Ce matin Alexis est inspiré par l’enfance et se pose des questions existentielles sur la façon de faire la météo...

Moi aussi j’ai lu « Les cahiers d’Esther » et faut avouer que c’est pas mal ! Je dis c’est pas mal pour dire c’est bien. C’est une litote. Moi j’aime bien les litotes. 

En fait je suis fan du travail de Riad Sattouf, mais j’aime pas adopter une attitude de fan quand je suis à côté des gens que j’admire. C’est pour ça que quand Philippe Decouflé est venu je me suis tenu tranquille. Alors que j’adore la danse contemporaine, et toutes les danses d’ailleurs, au Mexique on m’appelait bailador loco. Disons que je me trémousse pas mal, une fois j’ai chopé au bal des pompiers, c’est dire. Sachant qu’au bal des pompiers, les vedettes c’est les pompiers hein, tu peux te mettre du Pento dans les cheveux ça change rien, le côté héros tout ça il est de leur côté - et avec Notre-Dame y en aura que pour eux... je sais même pas si ça vaut le coup d’y aller cette année… 

J’ai beaucoup aimé « Les cahiers d’Esther » parce que ça m’a rappelé mes propres histoires d’enfance. Moi j’avais deux copains avec qui on avait formé une bande de 3 à la récré. Dans la bande on avait tous un rôle : y avait le costaud, le débrouillard et l’intelligent. Nos références dans la vraie vie c’était Barracuda pour le costaud, Mac Gyver pour le débrouillard... et l’intelligent c’était… bah c’était Jacques Chirac. J’ai pas d’explications à ça, c’était lui, voilà. Jacques Chirac c’était mon copain Benoît, parce qu’il portait des lunettes. Il avait la double peine lui : porter des lunettes et jouer Chirac à la récré… 

Moi j’étais le costaud parce que j’avais un grand-père viking – enfin il était né en Normandie quoi, là où les vikings étaient venus avec leurs drakkars pour aider les gaulois à se battre contre les romains. Enfin je crois ça remonte... Ou c’était contre Jean-Marie Le Pen je sais plus, parce qu’il était très méchant aussi. 

Le débrouillard c’était mon copain Freddy, parce qu’il avait un prénom américain, comme Mac Gyver. Et les deux autres rôles étaient déjà pris donc bon... 

Donc on jouait à sauver le monde de situations très compliquées à l’issue incertaine, dont seules l’intelligence de Jacques Chirac couplée à la débrouillardise de Mac Gyver et à la force de Barracuda pouvaient nous délivrer. 

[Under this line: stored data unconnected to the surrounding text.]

(** *** Submitting the Configure form *)

Lemma handleSubmit_rejected (user : option Id) (env : SubmitEnv) (c : ConfigureState)
    (w : World) :
  submit_valid c = false \/ user = None ->
  handleSubmit user env c w
  = (Returned ((if submit_valid c then setLoading false c else c), None),
     mkWorld (w_store w) (w_commits w)
       (w_toasts w
          ++ [toast_error (if submit_valid c
                           then "You must be logged in to create a project"
                           else "Please fill in all fields")])).
Proof.
  unfold submit_valid, handleSubmit.
  destruct (blank (cf_topic c) || existsb blank (cf_sections c)); cbn [negb].
  - intros _. reflexivity.
  - intros [H| ->]; [discriminate H | reflexivity].
Qed.

Lemma addSection_invalid (c : ConfigureState) : submit_valid (addSection c) = false.
Proof.
  unfold submit_valid, addSection. cbn [setSections cf_sections cf_topic].
  rewrite existsb_app. cbn [existsb]. change (blank "") with true.
  rewrite orb_true_r, orb_true_r. reflexivity.
Qed.

(** Right after adding a section the form cannot be submitted. *)
Lemma submit_after_addSection_is_rejected (user : option Id) (env : SubmitEnv)
    (c : ConfigureState) (w : World) :
  handleSubmit user env (addSection c) w
  = (Returned (addSection c, None),
     mkWorld (w_store w) (w_commits w)
       (w_toasts w ++ [toast_error "Please fill in all fields"])).
Proof.
  rewrite (handleSubmit_rejected user env (addSection c) w)
    by (left; apply addSection_invalid).
  rewrite addSection_invalid. reflexivity.
Qed.
(** * Thinking-budget sampling loop of [Blog/s1-vllm-thinking-budget/s1.py]

    A shallow embedding of [run_thinking_budget_sample] and of the helpers it
    calls ([build_input], [count_thinking_token], [count_token]).

    - Python [int] is [Z]; [str] is [string]; the sampling temperature is a
      binary64 float.
    - The model handle ([llm_model]) and the tokenizer are interfaces: the
      first is a state-passing [generate], the second a pair of pure
      functions.
    - Effects (generation calls, [print], the clock, the output file) are
      threaded through an explicit [World]; exceptions and the fuel that
      bounds [while True] are the three-way [Outcome].
    - Two exceptions can end a run: [IndexError], from reading a response
      without output, and [ValueError], from the engine's constructor of
      sampling parameters, which refuses a token cap below 1. *)

From Stdlib Require Import ZArith List String Ascii Bool Lia Floats.
Import ListNotations.

#[local] Open Scope string_scope.
#[local] Open Scope Z_scope.

(** ** Strings *)

(** The newline character, written [\n] in the Python literals. *)
Definition nl : string := String (ascii_of_nat 10) EmptyString.

(** [s.split(sep)] for a non-empty separator: the pieces of [s] between the
    non-overlapping occurrences of [sep], found left to right.  [skip] counts
    the characters of a matched separator still to be dropped.  (Python raises
    [ValueError] on an empty separator; every call site passes a literal.) *)
Definition cons_head (c : ascii) (l : list string) : list string :=
  match l with
  | [] => [String c EmptyString]
  | seg :: rest => String c seg :: rest
  end.

Fixpoint split_from (sep : string) (skip : nat) (s : string) : list string :=
  match s with
  | EmptyString => [EmptyString]
  | String c s' =>
      match skip with
      | S k => split_from sep k s'
      | O =>
          if String.prefix sep s
          then EmptyString :: split_from sep (String.length sep - 1) s'
          else cons_head c (split_from sep 0 s')
      end
  end.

Et puis un jour y a eu un contrôle de grammaire et Benoît qui jouait Chirac l’intelligent, il a eu une moins bonne note que nous, le débrouillard et le costaud. Or il pouvait pas être plus intelligent que nous pendant la récré s’il l’était pas dans la vraie vie. C’est la dernière fois qu’on a joué. Ce que je vous raconte est vrai, j’ai failli chialer en y repensant... 

Donc je me suis souvenu de tout ça en lisant « Les cahiers d’Esther » et puis je me suis rendu compte qu’encore aujourd’hui, je continue à avoir des réflexions enfantines parfois, et ça me fait un peu plaisir. Deuxième litote - décidément... 

La suite à écouter et à retrouver en vidéo !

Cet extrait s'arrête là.